A. Just as with telehealth services, copayments are in effect, but during the COVID-19 emergency period, you can choose to waive these without violating rules. Since there are applicable copays, patient consent should be obtained, verbally or by staff, as long as it’s documented.
Q. What other services qualify for payment?
A. Two other types of e-visits qualify:
a.Virtual (quick) check-in service HCPCS G2012 pays about $15 and has no frequency limit, but requires patients to contact you, and it can be done by telephone, email or portal and involves a five- to 10-minute inquiry or follow-up sometime beyond a week after a previous service. The answer to “let me know in two weeks or so how you’re doing, call me (send me a portal message)”! Note that many such services don’t require five minutes of physician time and these don’t apply to just reporting lab results and other brief updates, so don’t bill these and be sure patients know you’re not charging for calls handled by staff or results reporting, simple prescription refills and the like.

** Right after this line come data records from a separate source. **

(** The process when [main] is entered: the registry of the module, a
    monitor object that is not constructed yet, nothing done. *)
Definition before_init (r : registry) : state :=
  {| self :=
       {| data_dir := EmptyString; max_size_bytes := 0;
          threshold_bytes := 0; metrics_dir := EmptyString |};
     metrics := r;
     trace := [] |}.

(** A run of [main]: what the process did, in order, the status it exited
    with when it exited, and the state it reached. *)
Record execution : Type := {
  events : list main_event;
  exit_status : option Z;
  final : state
}.

(** [main()] for the first [fuel] turns of the loop.  The handler
    [except Exception] logs the error and calls [exit(1)]; without an
    exception the loop is still running when the fuel is used up, and
    there is no exit status.  The interruption from the keyboard, which
    is no [Exception], is not part of the environment. *)
Definition main (cfg : config) (fuel : nat) (env : main_env) (r : registry)
  : execution :=
  let port := METRICS_PORT cfg in
  match env_server env with
  | Some e =>
      {| events :=
           [StartHttpServer port; MainLog ERROR (FatalError e); Exit 1];
         exit_status := Some 1;
         final := before_init r |}
  | None =>
      let started :=
        [StartHttpServer port; MainLog INFO (MetricsServerStarted port)] in
      match bind (__init__ cfg (env_init env))
              (fun _ => monitor_loop cfg fuel (env_cycles env))
              (before_init r)
      with
      | (Ok _, st) =>
          {| events := started ++ map Inner (trace st);
             exit_status := None;
             final := st |}
      | (Raise e, st) =>
          {| events :=
               started ++ map Inner (trace st)
               ++ [MainLog ERROR (FatalError e); Exit 1];
             exit_status := Some 1;
             final := st |}
      end
  end.

End Monitor.

(** ** The dashboard fixer ([fix_dashboard.py]) *)

Module Dashboard.

(** What [json.load] returns: [None], [bool], [int], [float], [str],
    [list], and [dict] with its keys in insertion order.  The value is a
    tree: no list or dict occurs in it twice, so the updates that the
    script makes in place ([panel['targets'] = ...]) are the updates of the
    tree that is returned. *)
Inductive json : Type :=
| JNull
| JBool (b : bool)
| JInt (n : Z)
| JFloat (x : PyFloat.float)
| JString (s : string)
| JArray (items : list json)
| JObject (members : list (string * json)).

Definition dict : Type := list (string * json).

(** [d.get(key)] *)
Fixpoint dict_get (key : string) (d : dict) : option json :=
  match d with
  | [] => None
  | (k, v) :: rest => if k =? key then Some v else dict_get key rest
  end%string.

(** [key in d] *)
Definition dict_mem (key : string) (d : dict) : bool :=
  match dict_get key d with Some _ => true | None => false end.
(** X15. The fallback on base genres in the instrument inference is dead
    code: where [str.lower] lower-cases ASCII text letter by letter, a name
    that contains rock, jazz, blues, electronic, classical or folk has
    matched that key of the mapping before, so the inferred instruments do
    not depend on what [str.capitalize] returns. *)
Theorem infer_instruments_ignores_base_fallback
    (lower capitalize capitalize' : pystr -> pystr) (genre_name : pystr) :
  (forall s, is_ascii s = true -> lower s = lower_latin1 s) ->
  MetadataEnricher._infer_instruments lower capitalize genre_name
  = MetadataEnricher._infer_instruments lower capitalize' genre_name.
Proof.
  intros Hlower. unfold MetadataEnricher._infer_instruments. cbv zeta.
  destruct (MetadataEnricher.first_key_in lower _ (lower genre_name))
    as [[k v]|] eqn:Hkey.
  - apply first_key_in_some, mapped_instruments_known in Hkey as [_ Hne].
    cbn [snd negb] in *.
    rewrite (bool_decide_eq_false_2 _
               (keyword_instruments_nonempty (lower genre_name) v Hne)).
    reflexivity.
  - now rewrite !(base_genre_fallback_idle lower _ Hlower _ _ Hkey).
Qed.

Lemma infer_instruments_ignores_base_fallback_witness :
  MetadataEnricher._infer_instruments lower_latin1 (fun s => s) (u "Garage Rockabilly")
  = MetadataEnricher._infer_instruments lower_latin1 (fun _ => []) (u "Garage Rockabilly").
Proof.
  apply (infer_instruments_ignores_base_fallback lower_latin1 (fun s => s)
           (fun _ => []) (u "Garage Rockabilly")).
  intros s _. reflexivity.
Defined.

Section InferredValues.
Variable lower : pystr -> pystr.
(** * discord-weather-bot: the NWS client and the alert classifier

    A shallow embedding of [nws.py] (the rate-gated client of the
    api.weather.gov endpoints) and of the per-alert analysis in
    [main.py] ([slash_getwarnings]), followed by the properties proved
    about them.

    Conventions of the embedding.
    - Python [str] values are Rocq strings (the bytes of their UTF-8
      text).  [str.lower] acts on the ASCII letters; every literal the
      program searches for is ASCII.  The class [\d] is read on the
      characters decoded from the text, with the decimal digits of the
      interpreter's Unicode database, which the environment supplies.
    - [time.time()] readings and durations are exact rationals, in
      seconds; the rounding of Python's float subtraction is outside
      the model.
    - Exceptions are values of [exn]; a call either returns or raises.
    - The clock, the HTTP server and the geolocation database are
      oracles collected in [Env]; what the program does to the outside
      (requests sent, lines appended to api_err_log.txt) is recorded in
      the system state. *)

From Stdlib Require Import Bool Ascii String List ZArith QArith Lia Lqa.
Import ListNotations.

Local Close Scope Q_scope.
Local Open Scope list_scope.
Local Open Scope string_scope.

(** ** Python runtime: exceptions and outcomes *)

Module Py.

(** The three exception classes of nws.py derive from [BaseException]
    (nws.py:10, 14, 18); everything the interpreter or a library raises
    on the paths modelled here (KeyError, TypeError, IndexError,
    requests' ConnectionError and JSONDecodeError) derives from
    [Exception] and is a [PyException] with its class name and the text
    of [str(e)]. *)
Inductive exn : Type :=
| RateLimitError (wait_time : Q)
| APIError (status_code : Z)
| UnknownError (message : string)
| PyException (class_name : string) (text : string).

(** [isinstance(e, Exception)]: what an [except Exception] clause catches. *)
Definition is_Exception (e : exn) : bool :=
  match e with
  | PyException _ _ => true
  | RateLimitError _ | APIError _ | UnknownError _ => false
  end.

Inductive outcome (A : Type) : Type :=
| Returns (a : A)
| Raises (e : exn).
Arguments Returns {A} a.
Arguments Raises {A} e.
(** C3, as the code has it.  When the request times out (httpx raises a
    [TimeoutException]), [check_health] and [ask_question] both raise
    [ServerNotReachableError]; the message of [check_health] names the base
    address, the message of [ask_question] states the timeout and says the
    question might be too complex, and the two messages differ. *)
Theorem C3_timeout_is_not_reachable (self : RAGAPIClient)
  (question : string) (w : World) (e : exception) :
  next_reply w (health_request self) = Fails e ->
  next_reply w (question_request self question) = Fails e ->
  isinstance e TimeoutException = true ->
  strip question <> "" ->
  exists mh mq,
    fst (check_health rt self w) = Raise (Exc ServerNotReachableError mh)
    /\ fst (ask_question rt self question w)
       = Raise (Exc ServerNotReachableError mq)
    /\ contains (base_url self) mh = true
    /\ contains (py_str rt (PFloat (timeout self))) mq = true
    /\ contains "The question might be too complex" mq = true
    /\ mh <> mq.
Proof.
  intros Hh Hq T Q.
  rewrite (check_health_transport_failure self w e Hh).
  rewrite (ask_question_nonblank self question Q).
  rewrite (ask_request_transport_failure self question w e Hq).
  unfold check_health_except, ask_question_except.
  rewrite (timeout_is_no_connect_error _ T), T.
  do 2 eexists. repeat split; try solve [found]. discriminate.
Qed.

(** The [except] clauses of both operations only raise: they leave the world
    as it is and never produce a result. *)
Lemma check_health_except_raises (self : RAGAPIClient) (e : exception)
  (w : World) :
  exists e', check_health_except self e w = (Raise e', w).
Proof.
  unfold check_health_except, raise.
  destruct (isinstance e ConnectError); [eauto|].
  destruct (isinstance e TimeoutException); [eauto|].
  destruct e; [destruct (isinstance _ Exception)| |destruct (isinstance _ Exception)];
    eauto.
Qed.

Lemma ask_question_except_raises (self : RAGAPIClient) (e : exception)
  (w : World) :
  exists e', ask_question_except rt self e w = (Raise e', w).
Proof.
  unfold ask_question_except, raise.
  destruct (isinstance e ConnectError); [eauto|].
  destruct (isinstance e TimeoutException); [eauto|].
  destruct e; eauto;
    destruct (isinstance _ ValueError); eauto;
    destruct (isinstance _ Exception); eauto.
Qed.

Ltac handled :=
  cbv beta iota;
  match goal with
  | |- context [ask_question_except _ ?self ?e ?w] =>
      let e' := fresh "e" in
      let E := fresh "E" in
      destruct (ask_question_except_raises self e w) as [e' E];
      rewrite E
  | |- context [check_health_except ?self ?e ?w] =>
      let e' := fresh "e" in
      let E := fresh "E" in
      destruct (check_health_except_raises self e w) as [e' E];
      rewrite E
  end.

Lemma requests_snoc (t : list event) (ev : event) :
  requests (t ++ [ev])
  = (requests t ++ (if is_send ev then requests [ev] else []))%list.
Proof.
  induction t as [|x t IH]; simpl.
  - destruct ev; reflexivity.
  - destruct x; simpl; rewrite IH; reflexivity.
Qed.

(** What [ask_request] does: one request goes out; a result comes back
    exactly when the response has a success status, its body decodes, and the
    three subscripts of [data] and the comprehension all succeed. *)
Lemma ask_request_sends (self : RAGAPIClient) (q : string) (w : World) :
  snd (ask_request rt self q w) = record (Send (question_request self q)) w.
Proof.
  unfold ask_request, try_except, bind, send, raise_for_status, lift, ret, raise,
    response_json.
  destruct (next_reply w (question_request self q)) as [r|e];
    [|handled; reflexivity].
  destruct (is_success r); [|handled; reflexivity].
  destruct (decoded r) as [data|description]; [|handled; reflexivity].
  destruct (convert_sources rt data); [|handled; reflexivity].
  destruct (getitem rt data "answer"); [|handled; reflexivity].
  destruct (getitem rt data "processing_time"); [|handled; reflexivity].
  reflexivity.
Qed.

Lemma check_health_sends (self : RAGAPIClient) (w : World) :
  snd (check_health rt self w) = record (Send (health_request self)) w.
Proof.
  unfold check_health, try_except, bind, send, raise_for_status, lift, ret, raise,
    response_json.
  destruct (next_reply w (health_request self)) as [r|e];
    [|handled; reflexivity].
  destruct (is_success r); [|handled; reflexivity].
  destruct (decoded r) as [data|description]; [|handled; reflexivity].
  destruct (getitem rt data "status"); [|handled; reflexivity].
  destruct (getitem rt data "ollama_accessible"); [|handled; reflexivity].
  destruct (dict_get rt data "message" PNone); [|handled]; reflexivity.
Qed.

Lemma ask_request_returns (self : RAGAPIClient) (q : string) (w : World)
  (a : APIAnswer) :
  fst (ask_request rt self q w) = Return a ->
  exists r data,
    next_reply w (question_request self q) = Responds r
    /\ is_success r = true
    /\ decoded r = inl data
    /\ convert_sources rt data = Return (sources a)
    /\ getitem rt data "answer" = Return (answer a)
    /\ getitem rt data "processing_time" = Return (processing_time a).
Proof.
  unfold ask_request, try_except, bind, send, raise_for_status, lift, ret, raise,
    response_json.
  destruct (next_reply w (question_request self q)) as [r|e] eqn:N;
    [|handled; discriminate].
  destruct (is_success r) eqn:S; [|handled; discriminate].
  destruct (decoded r) as [data|description] eqn:D; [|handled; discriminate].
  destruct (convert_sources rt data) as [srcs|e1] eqn:C;
    [|handled; discriminate].
  destruct (getitem rt data "answer") as [ans|e2] eqn:A;
    [|handled; discriminate].
  destruct (getitem rt data "processing_time") as [pt|e3] eqn:P;
    [|handled; discriminate].
  cbn [fst]. intros [= <-]. exists r, data. cbn. auto 10.
Qed.

Lemma ask_request_accepts (self : RAGAPIClient) (q : string) (w : World)
  (r : Response) (data a p : pyval) (srcs : list pyval) :
  next_reply w (question_request self q) = Responds r ->
  is_success r = true ->
  decoded r = inl data ->
  convert_sources rt data = Return srcs ->
  getitem rt data "answer" = Return a ->
  getitem rt data "processing_time" = Return p ->
  fst (ask_request rt self q w)
  = Return {| answer := a; sources := srcs; processing_time := p |}.
Proof.
  intros N S D C A P.
  unfold ask_request, try_except, bind, send, raise_for_status, lift, ret,
    response_json.
  rewrite N, S, D, C, A, P. reflexivity.
Qed.

(** Every exception [check_health] raises comes out of its [except]
    clauses. *)
Lemma check_health_raises_from_except (self : RAGAPIClient) (w : World)
  (e : exception) :
  fst (check_health rt self w) = Raise e ->
  exists e0 w', check_health_except self e0 w' = (Raise e, w').
Proof.
  unfold check_health, try_except, bind, send, raise_for_status, lift, ret, raise,
    response_json.
  destruct (next_reply w (health_request self)) as [r|e0];
    [|handled; intros [= <-]; eauto].
  destruct (is_success r); [|handled; intros [= <-]; eauto].
  destruct (decoded r) as [data|description]; [|handled; intros [= <-]; eauto].
  destruct (getitem rt data "status"); [|handled; intros [= <-]; eauto].
  destruct (getitem rt data "ollama_accessible");
    [|handled; intros [= <-]; eauto].
  destruct (dict_get rt data "message" PNone);
    [discriminate|handled; intros [= <-]; eauto].
Qed.

(** The kinds [check_health] raises: an [APIClientError] (the generic kind
    or one of its two subclasses), or an exception that is no [Exception]
    (an interrupt), which passes through. *)
Lemma check_health_raises (self : RAGAPIClient) (w : World) (e : exception) :
  fst (check_health rt self w) = Raise e ->
  isinstance e APIClientError = true \/ isinstance e Exception = false.
Proof.
  intros H. apply check_health_raises_from_except in H as (e0 & w' & H).
  revert H. unfold check_health_except, raise.
  destruct (isinstance e0 ConnectError); [intros [= <-]; now left|].
  destruct (isinstance e0 TimeoutException); [intros [= <-]; now left|].
  destruct e0 as [c m|m r|n].
  - destruct (isinstance (Exc c m) Exception) eqn:X; intros [= <-]; auto.
  - intros [= <-]; now left.
  - cbn. intros [= <-]; now right.
Qed.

b.E-visits that involve similar or more time, conducted via an exchange of portal messages, emails and may include services like procuring lab tests, sending in prescriptions, dealing with prior authorizations, setting up diagnostic tests, can be reported with code series 99421-99423, representing five to 10 minutes to over 21 minutes of total time for the encounter. This encompasses seven days of service, and like telephone services, involves more than merely a follow-up to a visit or leads to getting the patient seen immediately or it is considered pre-work to the next visit.
Q. Are these services available to both new and established patients?
A. Again, CMS has liberalized its requirements, and new patients are eligible. Keep in mind that many established patients in your practice have not received face-to-face E/M services for three years, and thus are considered new. Considering the significantly higher reimbursement for new versus established patients, don’t lose track of this.
Adapt or create new templates in your electronic health record; be sure you have methods to communicate codes with your billers; and be sure you document time properly for the encounters. Only the telehealth visits, using office visit codes, can be billed on the entire day’s service. The e-visit 99421-99423 time frame is the seven-day period that involved the exchange and related services performed for the seven-day period, and the “quick check-in” G2012 on the time of medical discussion with the patient.
Better times will come. It’s pure speculation as to which of these methods of caring for patients will survive the COVID-19 emergency and become mainstreamed into medical care.
Selected Reading
- American Medical Association. AMA scenarios telehealth 4/3/20 update. www.ama-assn.org/ system/ files/ 2020-04/ covid-19-coding-advice.pdf.
- Center for Connected Health Policy. www.cchpca.org/ resources/ covid-19-telehealth-coverage-policies.
- Centers for Medicare & Medicaid Services. March 30, 2020 interim final rule. www.cms.gov/ files/ document/ covid-final-ifc.pdf.
- Physicians and Other Clinicians: CMS Flexibilities to Fight COVID-19 (March 30, 2020). www.cms.gov/ files/ document/ covid-19-physicians-and-practitioners.pdf.